In front of the Butterfly Weed Bush is a native Blackberry Lily (Belamcanda chinensis) that has filled out this year. A friend assured me that I would like it when she gave it to me. And she’s right even though the blooms are not large.
Some interesting facts about Texas Bluebells:
The Japanese have been breeding them for over 70 years and know them as Lisianthus. They have developed pink, white and deep purple varieties with both single and double petals.
Texas Bluebells are little known now because they are so pretty. People have picked them so much that the native flowers haven’t been able to reseed in the wild.
Sandwiched between that plant on the left and the Cone Flowers on the right is another mystery plant. I don’t think I planted it, but it grew here last year, too. I keep waiting for it to bloom hoping to identify it. The leaves look like those of a mum. If it doesn’t bloom this year, it’s out of here.
The Cone Flowers(Echinacea) did a great job of reseeding because many more are coming up. The Standing Cypress (Ipomopsis rubra) with the red flowers did return but apparently did not seed. I’m still hoping that some of those seeds will set for next year.

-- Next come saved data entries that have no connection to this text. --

Lemma keep_local t p : t <> u -> local s t p -> local s' t p.
Proof.
  intros Hne. destruct p; cbn [local]; try done.
  - intros (pre & -> & Hr). exists pre. split; [done | by apply keep_registered].
  - intros [Hr Hl]. split; [by apply keep_registered | done].
  - intros (Hr & Hl & Hs & Hk & Hsc & Hp). split_and!; try done.
    + by apply keep_registered.
    + intros Hpend. eapply keep_scanned; [done | done | done | by apply Hsc].
    + intros Hph c Hc. apply keep_polled; [done | | by apply Hp].
      apply Hr, Hl. by eapply list_elem_of_lookup_2.
  - intros (Hr & Hl & Hs & Hk & Hsc & Hp). split_and!; try done.
    + by apply keep_registered.
    + intros Hpend. eapply keep_scanned; [done | done | done | by apply Hsc].
    + intros c Hc. apply keep_open; [done | | by apply Hp].
      apply Hr, Hl. by eapply list_elem_of_lookup_2.
  - intros (Hr & Hl & Hs). split_and!; [by apply keep_registered | done |].
    intros Hpend c Hc. apply keep_safe; [done | by apply Hr, Hl | by apply Hs].
  - intros (Hr & Hl & Hs). split_and!; [by apply keep_registered | done |].
    intros c Hc. apply keep_safe; [done | by apply Hr, Hl | by apply Hs].
Qed.

(** Another goroutine is where it was, or is a sender that was let go on. *)
Lemma keep_others t p : t <> u -> threads s' !! t = Some p -> threads s !! t = Some p \/ exists c, p = STaken c.
Proof.
  intros Hne. destruct s' as [C T W k n]; cbn [threads chans wakers] in *.
  destruct Hv as [| | | | | | | | | | |d v x w| ]; rewrite list_lookup_insert_ne by done; try by left.
  destruct w as [w|]; [|by left]. destruct (decide (w = t)) as [->|Hw].
  - intros Hl. right. exists d. apply list_lookup_insert_Some in Hl as [(_ & -> & _)|[? _]]; done.
  - rewrite list_lookup_insert_ne by done. by left.
Qed.
End Keep.

Section Counts.
Context (s : sys) (u : nat) (C : nat -> ChannelState) (T : list pc) (W : nat -> bool).
Hypothesis Hinv : Inv s.

(** An entry that stays queued belongs to a goroutine that did not move. *)
Lemma parked_insert c x v p p' :
  threads s !! u = Some p -> p <> SParked c v -> (x, v) ∈ sendq (chans s c) ->
  <[u := p']> (threads s) !! x = Some (SParked c v).
Proof.
  intros Hp Hne Hin. apply (inv_parked s Hinv) in Hin. rewrite list_lookup_insert_ne; [done|].
  intros ->. rewrite Hp in Hin. by injection Hin as ->.
Qed.

Hypothesis Hv : view s u C T W.

(** A receive takes the first parked sender off the queue, if there is one. *)
Lemma chanRecv_queue x v y w :
  chanRecv x = Some (v, y, w) ->
  match w with
  | Some w => exists v', sendq x = (w, v') :: sendq y
  | None => sendq x = [] /\ sendq y = []
  end.
Proof.
  unfold chanRecv. destruct (Ch x), (sendq x) as [|[? ?] ?] eqn:E; intros [= <- <- <-]; rewrite ?E; cbn; eauto.
Qed.

Lemma count_same c l i p p' :
  l !! i = Some p -> inFlight c p = inFlight c p' -> count c (<[i := p']> l) = count c l.
Proof. intros Hi E. pose proof (count_insert c l i p p' Hi). rewrite E in *. lia. Qed.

The Mexican Feather Grass (Nassella tenuissima) also is jammed up against a bush. Small clumps came up all around the original plants. I have moved several to get a fuller look at this end of the bed, but some four legged varmits keep digging them up.
Makes me wonder if I’ll ever get it right. I like a nice full look, but not this crowded.
This year I had given up hope but the other day noticed the mass of tiny plants.
Guess I’ll keep muddling along trying to get the look I want in the flower beds.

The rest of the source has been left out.